Cette hypothèse initiale a été confirmée lorsque le groupe a décidé de vérifier si des problèmes similaires étaient également observés lorsque les cellules étaient exposées à une protéine naturelle riche en arginine. En effet, il existe une telle protéine, mais elle ne se manifeste que de manière transitoire au cours du développement des spermatozoïdes : la protamine.

Conformément au modèle qui vient d'être publié dans The EMBO Journal, la fonction biologique de la protamine est de déplacer les histones de l'ADN. Les histones sont des protéines qui facilitent la compaction de l'ADN. « En remplaçant les histones par la protamine, qui est plus petite, l'ADN du sperme peut devenir plus compact », explique Fernández-Capetillo.

Or, la protamine est toxique pour toute cellule qui n'est pas un spermatozoïde. « Nous pensons que ce qui se passe chez les patients atteints de SLA est équivalent à ce qui se passerait si leurs motoneurones se mettaient accidentellement à produire de la protamine ».

L'article publié dans The EMBO Journal montre effectivement que les effets cellulaires de la protamine sont identiques à ceux des peptides riches en arginine trouvés chez les patients atteints de SLA.

Comment surmonter la toxicité

Après avoir compris pourquoi les peptides riches en arginine sont toxiques, l'étape suivante consiste à trouver des moyens de surmonter cette toxicité.
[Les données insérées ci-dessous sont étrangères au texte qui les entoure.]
(* ================================================================== *)
(** * [get_data_dirs], [process_all_pdfs] and [main] *)

(** What the batch sees of one file that [input_dir.glob("*.pdf")] lists:
    [pdf_path.name], [pdf_path.stem], and the document [fitz.open] gives,
    or nothing when [fitz.open] raises. *)
Record PdfFile : Type := mkPdfFile {
  file_name : string;
  file_stem : string;
  file_doc : option PdfDoc
}.

(** Why the [try] was left. *)
Inductive cause : Type :=
| CannotOpen
| Exception (e : exn).

(** What is printed, without the wording. *)
Inductive message : Type :=
| Starting
| NoPdfFilesFound (input_dir : string)
| Processed (name out_name : string)
| ErrorProcessing (name : string) (error : cause)
| Completed.

(** The files written so far, by path, each with the value [json.dump]
    serialises into it, and the lines printed so far.  The file system is
    taken to accept every [mkdir] and every write. *)
Record world : Type := mkWorld {
  written : list (string * Outline);
  stdout : list message
}.

(** [open(path, "w")] followed by the dump: the file is created or
    replaced. *)
Fixpoint write_file (path : string) (content : Outline)
    (files : list (string * Outline)) : list (string * Outline) :=
  match files with
  | [] => [(path, content)]
  | (p, c) :: files' =>
      if String.eqb p path then (p, content) :: files'
      else (p, c) :: write_file path content files'
  end.


Definition print (m : message) (w : world) : world :=
  mkWorld (written w) (stdout w ++ [m]).

(** [output_dir / f"{pdf_path.stem}.json"] *)
Definition output_name (f : PdfFile) : string := file_stem f ++ ".json".

Definition output_path (output_dir : string) (f : PdfFile) : string :=
  output_dir ++ "/" ++ output_name f.

(** [get_data_dirs], given whether [/app/input] exists. *)
Definition get_data_dirs (docker_input_exists : bool) : string * string :=
  if docker_input_exists then ("/app/input", "/app/output")
  else ("app/input", "app/output").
Les recherches à cet égard ont déjà commencé au sein du groupe. Tout comme les recherches visant à créer des modèles animaux dans lesquels le problème, à savoir la production de peptides toxiques, est reproduit, afin de disposer d'une plateforme pour tester les traitements potentiels.

En apprenant à atténuer la toxicité de ces peptides, il pourrait également être utile de se pencher sur la SLA non associée à la protéine C9ORF72, c'est-à-dire sur la maladie dans son ensemble. Les auteurs de l'article estiment que le mécanisme généralisé consistant à bloquer les acides nucléiques est probablement ce qui se produit dans la SLA en général.

Selon Vanesa Lafarga : « La grande majorité des mutations observées chez les patients atteints de SLA se situent dans des protéines qui se lient à l'ARN, et ces mutations empêchent généralement la liaison de ces protéines à l'ARN. De plus, les cellules de ces patients présentent également des problèmes très généraux au niveau de leurs acides nucléiques. C'est pourquoi nous pensons que, bien que les mutations du C9ORF72 ne touchent qu'une fraction des patients atteints de SLA, le mécanisme sous-jacent à la toxicité des neurones n'est peut-être pas fondamentalement différent de ce qui se passe chez le reste des patients atteints de SLA. Nous nous efforçons actuellement de déterminer si c'est le cas ».